Provided records section start

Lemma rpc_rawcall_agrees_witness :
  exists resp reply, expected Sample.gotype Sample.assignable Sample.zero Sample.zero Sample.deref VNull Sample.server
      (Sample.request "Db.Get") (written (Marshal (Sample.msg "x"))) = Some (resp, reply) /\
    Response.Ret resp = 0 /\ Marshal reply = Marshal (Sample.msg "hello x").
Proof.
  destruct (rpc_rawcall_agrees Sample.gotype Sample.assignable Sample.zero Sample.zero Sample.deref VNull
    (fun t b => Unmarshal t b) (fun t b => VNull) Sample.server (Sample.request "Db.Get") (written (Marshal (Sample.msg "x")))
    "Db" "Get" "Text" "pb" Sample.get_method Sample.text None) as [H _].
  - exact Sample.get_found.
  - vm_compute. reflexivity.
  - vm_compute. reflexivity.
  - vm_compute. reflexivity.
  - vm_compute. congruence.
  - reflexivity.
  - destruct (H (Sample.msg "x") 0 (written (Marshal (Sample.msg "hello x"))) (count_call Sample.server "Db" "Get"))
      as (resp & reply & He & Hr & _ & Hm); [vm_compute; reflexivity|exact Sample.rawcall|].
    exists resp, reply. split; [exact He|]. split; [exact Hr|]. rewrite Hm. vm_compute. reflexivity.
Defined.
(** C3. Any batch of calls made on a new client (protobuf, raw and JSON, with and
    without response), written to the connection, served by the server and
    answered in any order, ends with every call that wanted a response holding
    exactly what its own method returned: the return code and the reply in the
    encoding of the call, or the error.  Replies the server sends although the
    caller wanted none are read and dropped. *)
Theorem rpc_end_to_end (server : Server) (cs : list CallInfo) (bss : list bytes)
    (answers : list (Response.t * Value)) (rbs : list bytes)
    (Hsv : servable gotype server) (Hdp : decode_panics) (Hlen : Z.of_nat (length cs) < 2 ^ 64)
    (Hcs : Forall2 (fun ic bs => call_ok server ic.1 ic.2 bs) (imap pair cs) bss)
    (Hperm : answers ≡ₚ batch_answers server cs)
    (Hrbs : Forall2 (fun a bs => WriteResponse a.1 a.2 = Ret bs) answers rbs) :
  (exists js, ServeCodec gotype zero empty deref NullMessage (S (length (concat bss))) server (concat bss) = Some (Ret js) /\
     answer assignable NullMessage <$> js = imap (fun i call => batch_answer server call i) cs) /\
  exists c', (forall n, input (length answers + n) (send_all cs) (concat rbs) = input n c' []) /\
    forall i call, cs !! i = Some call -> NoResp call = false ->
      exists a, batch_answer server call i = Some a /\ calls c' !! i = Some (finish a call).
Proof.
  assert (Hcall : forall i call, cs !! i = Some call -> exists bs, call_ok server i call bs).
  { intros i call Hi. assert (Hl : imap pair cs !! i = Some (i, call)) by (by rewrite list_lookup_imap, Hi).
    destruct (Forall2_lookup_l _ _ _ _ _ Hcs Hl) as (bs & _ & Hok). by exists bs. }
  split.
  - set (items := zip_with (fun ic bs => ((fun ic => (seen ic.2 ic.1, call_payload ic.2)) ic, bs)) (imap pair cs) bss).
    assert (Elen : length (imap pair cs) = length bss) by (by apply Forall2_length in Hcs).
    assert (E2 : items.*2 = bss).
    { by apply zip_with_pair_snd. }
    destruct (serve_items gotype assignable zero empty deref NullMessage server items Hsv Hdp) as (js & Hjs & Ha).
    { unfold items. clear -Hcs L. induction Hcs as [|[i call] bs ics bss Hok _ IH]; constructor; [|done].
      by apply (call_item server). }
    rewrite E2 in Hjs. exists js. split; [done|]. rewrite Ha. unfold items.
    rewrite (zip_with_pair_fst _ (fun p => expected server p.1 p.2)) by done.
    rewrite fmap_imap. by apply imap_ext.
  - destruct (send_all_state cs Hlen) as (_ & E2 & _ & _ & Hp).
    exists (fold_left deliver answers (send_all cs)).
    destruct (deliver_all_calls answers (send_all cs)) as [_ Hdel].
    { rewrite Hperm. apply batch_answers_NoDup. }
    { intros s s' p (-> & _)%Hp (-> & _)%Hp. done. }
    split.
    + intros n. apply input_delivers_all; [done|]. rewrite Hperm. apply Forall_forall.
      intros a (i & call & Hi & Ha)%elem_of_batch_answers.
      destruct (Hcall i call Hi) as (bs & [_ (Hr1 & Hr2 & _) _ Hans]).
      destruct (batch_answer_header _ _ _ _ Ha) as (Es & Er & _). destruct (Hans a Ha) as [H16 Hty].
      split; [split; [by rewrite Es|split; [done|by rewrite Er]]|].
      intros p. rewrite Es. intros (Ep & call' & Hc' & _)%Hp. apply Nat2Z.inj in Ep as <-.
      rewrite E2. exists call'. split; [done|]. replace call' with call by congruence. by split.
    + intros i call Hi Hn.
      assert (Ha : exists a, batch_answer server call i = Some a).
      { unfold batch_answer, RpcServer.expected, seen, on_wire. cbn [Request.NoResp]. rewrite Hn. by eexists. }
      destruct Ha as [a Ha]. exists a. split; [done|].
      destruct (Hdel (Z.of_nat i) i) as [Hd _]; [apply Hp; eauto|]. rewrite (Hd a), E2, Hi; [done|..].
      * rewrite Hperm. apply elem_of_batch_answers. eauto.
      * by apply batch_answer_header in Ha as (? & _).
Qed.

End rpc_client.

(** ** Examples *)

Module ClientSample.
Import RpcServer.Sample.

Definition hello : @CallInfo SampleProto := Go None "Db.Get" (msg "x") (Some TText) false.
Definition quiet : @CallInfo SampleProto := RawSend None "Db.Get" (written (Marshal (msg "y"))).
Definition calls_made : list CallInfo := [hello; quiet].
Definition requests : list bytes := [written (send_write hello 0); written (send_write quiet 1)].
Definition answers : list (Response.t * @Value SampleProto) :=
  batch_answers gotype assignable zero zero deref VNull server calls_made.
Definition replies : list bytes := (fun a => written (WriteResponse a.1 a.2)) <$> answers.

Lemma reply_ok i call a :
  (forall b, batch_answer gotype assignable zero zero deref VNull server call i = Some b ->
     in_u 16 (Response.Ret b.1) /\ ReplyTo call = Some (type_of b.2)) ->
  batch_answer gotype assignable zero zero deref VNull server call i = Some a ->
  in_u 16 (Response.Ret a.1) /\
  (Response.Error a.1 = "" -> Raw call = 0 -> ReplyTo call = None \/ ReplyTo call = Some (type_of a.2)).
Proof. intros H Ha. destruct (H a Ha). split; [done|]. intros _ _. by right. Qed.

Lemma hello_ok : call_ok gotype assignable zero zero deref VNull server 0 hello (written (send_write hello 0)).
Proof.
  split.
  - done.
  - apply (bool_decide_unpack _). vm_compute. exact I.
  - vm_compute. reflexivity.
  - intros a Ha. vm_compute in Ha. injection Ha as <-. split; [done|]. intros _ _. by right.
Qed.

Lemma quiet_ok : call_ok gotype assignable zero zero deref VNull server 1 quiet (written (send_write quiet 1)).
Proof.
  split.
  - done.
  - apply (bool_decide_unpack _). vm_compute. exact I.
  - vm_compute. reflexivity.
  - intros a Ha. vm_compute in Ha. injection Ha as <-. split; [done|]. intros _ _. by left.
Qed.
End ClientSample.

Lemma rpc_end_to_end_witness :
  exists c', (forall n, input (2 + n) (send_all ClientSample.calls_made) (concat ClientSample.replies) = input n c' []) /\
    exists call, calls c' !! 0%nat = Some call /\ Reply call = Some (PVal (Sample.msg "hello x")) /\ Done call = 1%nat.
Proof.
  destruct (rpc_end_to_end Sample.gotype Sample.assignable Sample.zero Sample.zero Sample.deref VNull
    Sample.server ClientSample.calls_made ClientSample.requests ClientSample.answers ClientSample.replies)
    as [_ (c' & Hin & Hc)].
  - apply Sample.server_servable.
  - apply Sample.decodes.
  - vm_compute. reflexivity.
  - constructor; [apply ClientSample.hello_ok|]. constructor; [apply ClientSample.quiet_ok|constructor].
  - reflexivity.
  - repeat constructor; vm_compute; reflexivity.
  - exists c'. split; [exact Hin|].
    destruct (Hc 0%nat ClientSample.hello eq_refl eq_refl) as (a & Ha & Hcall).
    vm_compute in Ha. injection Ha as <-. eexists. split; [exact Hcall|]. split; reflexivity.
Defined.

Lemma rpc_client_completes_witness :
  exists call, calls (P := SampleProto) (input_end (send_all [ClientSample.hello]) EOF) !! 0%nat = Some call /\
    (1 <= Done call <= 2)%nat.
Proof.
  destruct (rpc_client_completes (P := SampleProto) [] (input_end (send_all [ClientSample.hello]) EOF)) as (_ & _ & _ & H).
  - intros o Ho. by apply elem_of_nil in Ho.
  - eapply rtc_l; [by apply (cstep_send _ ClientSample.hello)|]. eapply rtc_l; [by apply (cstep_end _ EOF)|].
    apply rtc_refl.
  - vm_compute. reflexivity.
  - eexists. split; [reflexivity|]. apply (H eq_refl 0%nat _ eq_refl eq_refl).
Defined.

Provided records section end

Exercise requirements:
Set down precisely the lines above between the line holding "by apply (call_item" and the line holding "assert (Ha : exists", inclusive, and nothing beyond them.

Result for this exercise:
      by apply (call_item server). }
    rewrite E2 in Hjs. exists js. split; [done|]. rewrite Ha. unfold items.
    rewrite (zip_with_pair_fst _ (fun p => expected server p.1 p.2)) by done.
    rewrite fmap_imap. by apply imap_ext.
  - destruct (send_all_state cs Hlen) as (_ & E2 & _ & _ & Hp).
    exists (fold_left deliver answers (send_all cs)).
    destruct (deliver_all_calls answers (send_all cs)) as [_ Hdel].
    { rewrite Hperm. apply batch_answers_NoDup. }
    { intros s s' p (-> & _)%Hp (-> & _)%Hp. done. }
    split.
    + intros n. apply input_delivers_all; [done|]. rewrite Hperm. apply Forall_forall.
      intros a (i & call & Hi & Ha)%elem_of_batch_answers.
      destruct (Hcall i call Hi) as (bs & [_ (Hr1 & Hr2 & _) _ Hans]).
      destruct (batch_answer_header _ _ _ _ Ha) as (Es & Er & _). destruct (Hans a Ha) as [H16 Hty].
      split; [split; [by rewrite Es|split; [done|by rewrite Er]]|].
      intros p. rewrite Es. intros (Ep & call' & Hc' & _)%Hp. apply Nat2Z.inj in Ep as <-.
      rewrite E2. exists call'. split; [done|]. replace call' with call by congruence. by split.
    + intros i call Hi Hn.
      assert (Ha : exists a, batch_answer server call i = Some a).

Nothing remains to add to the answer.